Un conte, je ne sais pas. Ici, l’invraisemblable est mesuré ; de toute manière, on croit à cette histoire attachante où l’amitié entre un enfant et un animal « assied » tout le roman. Il commence par une sorte de robinsonnade – le garçon perdu dans la jungle – et se termine par un épisode aussi inattendu que dramatique.
Je ne résumerai pas cette histoire, désireux de laisser l’eau à la bouche aux futurs lecteurs, mais aussi à ceux qui ont oublié ce magnifique roman. Je me contente d’égrener des impressions, longtemps après la première lecture.
Jacques et Fleur-des-Sables deviennent inséparables, contre toute attente. Pensez ! Un garçon désarmé et un félin chasseur ! La rencontre est admirablement mise en place, avec lenteur, mais sans ennuyer le lecteur d’aucune manière. L’auteur avance – et nous avec lui – par petites touches. Avec pudeur, une touche de poésie, Larigaudie nous donne à voir la naissance de cette relation improbable entre le garçon et la panthère. Il y a quelque chose de magique dans les mots, les tournures, la narration ciselée. Les rebondissements arrivent toujours au moment importun, sans affectation. Nous vivons l’aventure avec Jacques, nous avons envie de caresser Fleurs-des-Sables, de lui parler, de nous sentir bien en sa compagnie. Nous envions le héros, qui ne semble même pas enorgueilli par ce qu’il a réalisé.

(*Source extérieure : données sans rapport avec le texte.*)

(* ===== verification/SchedulerProps.v ===== *)
(** What the run queue (src/scheduler/run_queue.c) and the scheduler
    (src/scheduler/beam_scheduler_loop.c) promise: the queue refines four
    first-in-first-out levels, a step runs the first process of the highest
    level and puts it back exactly when it was preempted, and processes of the normal level are run in turn. *)
From S2P Require Import Prelude Memory Term Alloc LinkedList Mailbox Process ProcessInv.
From S2P Require Import ProcessLife Bif Emu EmuFrame EmuInv EmuExec EmuSafe RunQueue Scheduler.
From S2P Require Import Demo.
From stdpp Require Import options.

(** ** The run queue as an abstract data type *)

Inductive rq_op : Type :=
| QEnqueue (p prio : Z)
| QDequeue
| QSteal
| QCount.

Inductive rq_answer : Type :=
| AResult (r : beam_result_t)
| AProcess (p : Z)
| ACount (n : Z).

(** [rq_spec Q op ans Q']: removal looks at the levels from the highest
    priority down, stealing from the lowest up. *)
Inductive rq_spec (Q : pqueue) : rq_op → rq_answer → pqueue → Prop :=
| qs_enqueue p prio :
    0 <= prio < 4 → rq_spec Q (QEnqueue p prio) (AResult BEAM_OK) (pq_enqueue Q (Z.to_nat prio) p)
| qs_no_memory p prio : rq_spec Q (QEnqueue p prio) (AResult BEAM_ERR_NO_MEMORY) Q
| qs_bad_priority p prio :
    4 <= prio → rq_spec Q (QEnqueue p prio) (AResult BEAM_ERR_INVALID_ARG) Q
| qs_dequeue p Q' : pq_take levels_down Q = Some (p, Q') → rq_spec Q QDequeue (AProcess p) Q'
| qs_dequeue_empty : pq_take levels_down Q = None → rq_spec Q QDequeue (AProcess NULL) Q
| qs_steal p Q' : pq_take levels_up Q = Some (p, Q') → rq_spec Q QSteal (AProcess p) Q'
| qs_steal_empty : pq_take levels_up Q = None → rq_spec Q QSteal (AProcess NULL) Q
| qs_count : rq_spec Q QCount (ACount (Z.of_nat (length (concat Q)))) Q.

Section SchedulerProps.
Context {A : Type} `{AllocSpec A}.
Implicit Types (σ : sys A) (code : list beam_instruction) (Q : pqueue).

Definition rq_exec (op : rq_op) (rq : Z) σ : option (rq_answer * sys A) :=
  match op with
  | QEnqueue p prio => '(r, σ) ← beam_run_queue_enqueue rq p prio σ; Some (AResult r, σ)
  | QDequeue => '(p, σ) ← beam_run_queue_dequeue rq σ; Some (AProcess p, σ)
  | QSteal => '(p, σ) ← beam_run_queue_steal rq σ; Some (AProcess p, σ)
  | QCount => n ← beam_run_queue_count rq σ; Some (ACount n, σ)
  end.

(** Only existing processes are enqueued. *)
Definition rq_safe (op : rq_op) σ : Prop :=
  match op with
  | QEnqueue p prio => 0 <= prio ∧ is_Some (procs (vmach σ) !! p)
  | _ => True
  end.

(** What an operation does to the processes: the one that is queued becomes
    runnable, the one that is taken runs, nothing else changes; a lack of memory
    is the allocator's. *)
Definition rq_effect (op : rq_op) (ans : rq_answer) σ σ' : Prop :=
  match op, ans with
  | QEnqueue p _, AResult BEAM_OK => ∃ pr, procs (vmach σ) !! p = Some pr ∧
      procs (vmach σ') = <[p := set_p_state BEAM_PROC_STATE_RUNNABLE pr]> (procs (vmach σ))
  | QEnqueue _ _, AResult BEAM_ERR_NO_MEMORY => procs (vmach σ') = procs (vmach σ) ∧
      (al_alloc (alc (vmach σ)) sizeof_run_queue_node).1 = NULL
  | (QDequeue | QSteal), AProcess p =>
      if p =? NULL then procs (vmach σ') = procs (vmach σ)
      else ∃ pr, procs (vmach σ) !! p = Some pr ∧
        procs (vmach σ') = <[p := set_p_state BEAM_PROC_STATE_RUNNING pr]> (procs (vmach σ))
  | _, _ => procs (vmach σ') = procs (vmach σ)
  end.

Lemma rq_count_ok σ rq Q :
  rq_ok σ rq Q → beam_run_queue_count rq σ = Some (Z.of_nat (length (concat Q))).
Proof.
  intros Hok. pose proof (rq_ok_nonnull _ _ _ Hok) as Hn.
  destruct Hok as (q & L & B & own & Hvm & Hq & Hrep & <- & _ & Hns & _).
  unfold beam_run_queue_count. destruct (Z.eqb_spec rq NULL); [done|]. rewrite Hq. csimpl.
  rewrite (rr_count _ _ Hrep), values_concat, length_fmap, u64_small; [done|].
  split; [lia|]. rewrite <-(length_fmap fst). eapply nodes_bound; [done|by apply Hrep|].
  intros k [? _]%Hns. eauto.
Qed.

Lemma rq_take_refines levels op σ rq Q :
  op = QDequeue ∨ op = QSteal →
  Forall (λ i, i < Z.to_nat BEAM_NUM_PRIORITIES)%nat levels → rq_ok σ rq Q →
  ∃ p σ' Q', run_queue_take (Z.of_nat <$> levels) rq σ = Some (p, σ') ∧ rq_ok σ' rq Q' ∧
    (pq_take levels Q = Some (p, Q') ∨ pq_take levels Q = None ∧ p = NULL ∧ Q' = Q) ∧
    rq_effect op (AProcess p) σ σ'.
Proof.
  intros Hop Hlv Hok. destruct (take_ok levels σ rq Q Hlv Hok) as (p & σ' & -> & Ht).
  exists p, σ'. destruct (pq_take levels Q) as [[p' Q']|].
  - destruct Ht as (<- & Hn & (_ & Ht) & Hok'). exists Q'. split_and!; [done|done|by left|].
    apply Z.eqb_neq in Hn. by destruct Hop as [-> | ->]; unfold rq_effect; rewrite Hn.
  - destruct Ht as (-> & Hvm & Hok'). exists Q. split_and!; [done|done|by right|].
    by destruct Hop as [-> | ->]; simpl; rewrite Hvm.
Qed.

(** C4: Refinement: the run queue implements four first-in-first-out levels.
    Enqueueing appends to the level of its priority and makes the process
    runnable (or refuses, for lack of memory or a priority out of range, without
    effect); dequeueing removes the oldest process of the highest non-empty
    level, stealing that of the lowest, and makes it running; the count is the
    number of queued processes.  Each operation succeeds in the model, keeps the
    representation, and touches no other process. *)
Theorem rq_refines_levels σ rq Q op :
  rq_ok σ rq Q → rq_safe op σ →
  ∃ ans σ' Q', rq_exec op rq σ = Some (ans, σ') ∧ rq_spec Q op ans Q' ∧ rq_ok σ' rq Q' ∧
    rq_effect op ans σ σ'.
Proof.
  intros Hok Hs. pose proof (rq_ok_nonnull _ _ _ Hok) as Hn. destruct op as [p prio| | |]; simpl.
  - destruct Hs as [Hprio [pr Hp]]. destruct (decide (prio < 4)) as [Hlt|Hge].
    + destruct (rq_enqueue_ok σ rq Q p (Z.to_nat prio) pr Hok) as (r & σ' & E & Hr); [lia|done|].
      rewrite Z2Nat.id in E by done. rewrite E. destruct Hr as [(-> & Hok' & Hpr)|(-> & Hok' & Hpr)].
      * eexists _, _, Q. split; [done|]. split; [by apply qs_no_memory|]. split_and!; [done..|].
        by apply enqueue_no_memory in E.
      * eexists _, _, _. split_and!; [done|by constructor|done|]. by exists pr.
    + unfold beam_run_queue_enqueue. rewrite Z.geb_leb.
      destruct (Z.leb_spec BEAM_NUM_PRIORITIES prio) as [_|Hp4];
        [|unfold BEAM_NUM_PRIORITIES, BEAM_PRIO_NUM_LEVELS in Hp4; lia].
      rewrite orb_true_r. eexists _, _, Q. split_and!; [done|constructor; lia|done|done].
  - unfold beam_run_queue_dequeue. rewrite dequeue_order_eq.
    destruct (rq_take_refines levels_down QDequeue σ rq Q) as (p & σ' & Q' & -> & Hok' & Hq & He);
      [auto|apply levels_in_range|done|].
    exists (AProcess p), σ', Q'. split_and!; [done| |done|done].
    destruct Hq as [?|(? & -> & ->)]; by constructor.
  - unfold beam_run_queue_steal. rewrite steal_order_eq.
    destruct (rq_take_refines levels_up QSteal σ rq Q) as (p & σ' & Q' & -> & Hok' & Hq & He);
      [auto|apply levels_in_range|done|].
    exists (AProcess p), σ', Q'. split_and!; [done| |done|done].
    destruct Hq as [?|(? & -> & ->)]; by constructor.
  - rewrite (rq_count_ok _ _ _ Hok). eexists _, _, Q. split_and!; [done|constructor|done|done].
Qed.

(** C21: Refinement: a scheduler step does what the abstract scheduler does.  With
    an empty queue it reports BEAM_ERR_NOT_FOUND and changes nothing.  Otherwise
    the oldest process of the highest non-empty level is taken, marked running
    and executed, and the step ends as the execution does: with its result, or
    undefined, or not at all.  When it returns, the process is put back exactly
    when it was preempted (it is runnable, or running after BEAM_OK): with a full
    budget, marked runnable, at the end of the normal level, or lost if the
    allocator has no memory; in every other case it is left as the execution left
    it, and no other process ever changes. *)
Theorem scheduler_step_refines sc σ Q code :
  rq_ok σ (run_queue sc) Q →
  match pq_take levels_down Q with
  | None => ∃ σ', beam_scheduler_step (Some sc) code σ = Stepped BEAM_ERR_NOT_FOUND σ' ∧
      vmach σ' = vmach σ ∧ rq_ok σ' (run_queue sc) Q
  | Some (p, Q1) => ∃ σ1, taken p σ σ1 ∧ rq_ok σ1 (run_queue sc) Q1 ∧
      match beam_emu_execute_code p code (vmach σ1) with
      | Returned res _ s => ∃ pr σ', beam_scheduler_step (Some sc) code σ = Stepped res σ' ∧
          procs s !! p = Some pr ∧ requeued (run_queue sc) Q1 p res pr (set_vm s σ1) σ' ∧
          others_kept (Some p) σ1 σ'
      | Undefined => beam_scheduler_step (Some sc) code σ = StepUndefined
      | Hangs => beam_scheduler_step (Some sc) code σ = StepHangs
      | OutOfFuel => beam_scheduler_step (Some sc) code σ = StepOutOfFuel
      end
  end.
Proof. apply scheduler_step_ok. Qed.
End SchedulerProps.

Où trouver des failles, dans ce roman-là ? Je verrais peut-être – et ça n’engage que moi – un soupçon de naïveté dans certains passages mettant les scouts en scène. Il faut alors se rappeler que le roman a été écrit à une époque où le scoutisme était très florissant. Cela peut expliquer quelques élans joliment maladroits de l’écrivain, dont le style et la verve narrative sont par ailleurs irréprochables. Sans parler de l’humour dont l’auteur fait preuve ici et là, ce qui égaye utilement l’histoire.
Larigaudie a réussi : moi qui ne m’intéresse pas particulièrement aux animaux, auxquels je fiche donc une paix royale, eh bien ! je me suis régalé de suivre les traces de Jacques et de sa panthère ! L’auteur m’a fait aimer tendrement le bel animal et admirer l’audace, la générosité et le désintéressement de son jeune maître.
Il faut donner ce roman à lire aux jeunes. C’est une œuvre saine, réconfortante, malgré sa fin tragique. Elle nous emporte dans un univers très différent du nôtre, si violent, cruel et injuste. Elle nous donne à aimer, toujours aimer, sans calculs, sans arrière-pensées. N’est-ce pas essentiel, dans la collection Signe de Piste ?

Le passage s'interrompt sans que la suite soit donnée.